— PROBLEM DETAILS —
Here the job is to restate every entry word for word.

(SOURCE MATERIAL begins)

(** The two regular-expression shapes of [position_mapping]. *)
Inductive pattern : Type :=
  | Numbered (prefix : string)   (* prefix(\d+) *)
  | Exact (word : string).       (* ^word$ *)

(** [re.match(pattern, s)]: the groups of the match at the start of [s]. *)
Definition re_match (pat : pattern) (s : string) : option (list string) :=
  match pat with
  | Numbered prefix =>
      match strip_prefix prefix s with
      | Some rest =>
          match take_digits rest with
          | EmptyString => None
          | ds => Some [ds]
          end
      | None => None
      end
  | Exact word => if String.eqb word s then Some [] else None
  end.

(** [lambda m: int(m.group(1))] *)
Definition sort_func (groups : list string) : Z :=
  digits_value (nth 0 groups EmptyString).

(** [position_mapping]: key, database type, pattern, and whether the entry
    has a sort function ([None] for the simple forms). *)
Definition position_mapping : list (string * (string * pattern * bool)) :=
  [ ("QB", ("quarterback", Numbered "QB", true));
    ("RB", ("running_back", Numbered "RB", true));
    ("RC", ("receiver", Numbered "RC", true));
    ("PK", ("place_kicker", Numbered "PK", true));
    ("DEF", ("defense", Numbered "DEF", true));
    ("QB_SIMPLE", ("quarterback", Exact "QB", false));
    ("RB_SIMPLE", ("running_back", Exact "RB", false));
    ("RC_SIMPLE", ("receiver", Exact "RC", false));
    ("PK_SIMPLE", ("place_kicker", Exact "PK", false));
    ("DEF_SIMPLE", ("defense", Exact "DEF", false)) ].

Definition simple_mapping : list (string * string) :=
  [ ("QB", "quarterback"); ("RB", "running_back"); ("RC", "receiver");
    ("PK", "place_kicker"); ("DEF", "defense") ].

(** The loop "try numbered format first". *)
Fixpoint try_numbered (items : list (string * (string * pattern * bool)))
    (position_label : string) : option (string * Z) :=
  match items with
  | [] => None
  | (pos_type, (db_type, pat, has_sort_func)) :: items' =>
      if negb (contains "SIMPLE" pos_type) then
        match re_match pat position_label with
        | Some groups =>
            if has_sort_func then Some (db_type, sort_func groups)
            else try_numbered items' position_label
        | None => try_numbered items' position_label
        end
      else try_numbered items' position_label
  end.

Definition parse_position_info (position_label : string) : string * Z :=
  match try_numbered position_mapping position_label with
  | Some r => r
  | None =>
      match dict_get simple_mapping position_label with
      | Some db_type => (db_type, 1)
      | None => ("other", 1)
      end
  end.

(** An entry of the list [load_csv_with_sort_order] returns. *)
Record lineup : Type := {
  week : Z;
  game_type : string;
  team_id : Z;
  team_name : string;
  position_label : string;
  player_name : string;
  espn_id : string;
  position_type : string;
  sort_order : Z
}.

Definition simple_labels : list string := ["QB"; "RB"; "RC"; "PK"; "DEF"].

(** [position_label in ['QB', 'RB', 'RC', 'PK', 'DEF']] *)
Definition is_simple (position_label : string) : bool :=
  existsb (String.eqb position_label) simple_labels.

(SOURCE MATERIAL ends)

— SOLUTION TO THIS EXERCISE —
(** The two regular-expression shapes of [position_mapping]. *)
Inductive pattern : Type :=
  | Numbered (prefix : string)   (* prefix(\d+) *)
  | Exact (word : string).       (* ^word$ *)

(** [re.match(pattern, s)]: the groups of the match at the start of [s]. *)
Definition re_match (pat : pattern) (s : string) : option (list string) :=
  match pat with
  | Numbered prefix =>
      match strip_prefix prefix s with
      | Some rest =>
          match take_digits rest with
          | EmptyString => None
          | ds => Some [ds]
          end
      | None => None
      end
  | Exact word => if String.eqb word s then Some [] else None
  end.

(** [lambda m: int(m.group(1))] *)
Definition sort_func (groups : list string) : Z :=
  digits_value (nth 0 groups EmptyString).

(** [position_mapping]: key, database type, pattern, and whether the entry
    has a sort function ([None] for the simple forms). *)
Definition position_mapping : list (string * (string * pattern * bool)) :=
  [ ("QB", ("quarterback", Numbered "QB", true));
    ("RB", ("running_back", Numbered "RB", true));
    ("RC", ("receiver", Numbered "RC", true));
    ("PK", ("place_kicker", Numbered "PK", true));
    ("DEF", ("defense", Numbered "DEF", true));
    ("QB_SIMPLE", ("quarterback", Exact "QB", false));
    ("RB_SIMPLE", ("running_back", Exact "RB", false));
    ("RC_SIMPLE", ("receiver", Exact "RC", false));
    ("PK_SIMPLE", ("place_kicker", Exact "PK", false));
    ("DEF_SIMPLE", ("defense", Exact "DEF", false)) ].

Definition simple_mapping : list (string * string) :=
  [ ("QB", "quarterback"); ("RB", "running_back"); ("RC", "receiver");
    ("PK", "place_kicker"); ("DEF", "defense") ].

(** The loop "try numbered format first". *)
Fixpoint try_numbered (items : list (string * (string * pattern * bool)))
    (position_label : string) : option (string * Z) :=
  match items with
  | [] => None
  | (pos_type, (db_type, pat, has_sort_func)) :: items' =>
      if negb (contains "SIMPLE" pos_type) then
        match re_match pat position_label with
        | Some groups =>
            if has_sort_func then Some (db_type, sort_func groups)
            else try_numbered items' position_label
        | None => try_numbered items' position_label
        end
      else try_numbered items' position_label
  end.

Definition parse_position_info (position_label : string) : string * Z :=
  match try_numbered position_mapping position_label with
  | Some r => r
  | None =>
      match dict_get simple_mapping position_label with
      | Some db_type => (db_type, 1)
      | None => ("other", 1)
      end
  end.

(** An entry of the list [load_csv_with_sort_order] returns. *)
Record lineup : Type := {
  week : Z;
  game_type : string;
  team_id : Z;
  team_name : string;
  position_label : string;
  player_name : string;
  espn_id : string;
  position_type : string;
  sort_order : Z
}.

Definition simple_labels : list string := ["QB"; "RB"; "RC"; "PK"; "DEF"].

(** [position_label in ['QB', 'RB', 'RC', 'PK', 'DEF']] *)
Definition is_simple (position_label : string) : bool :=
  existsb (String.eqb position_label) simple_labels.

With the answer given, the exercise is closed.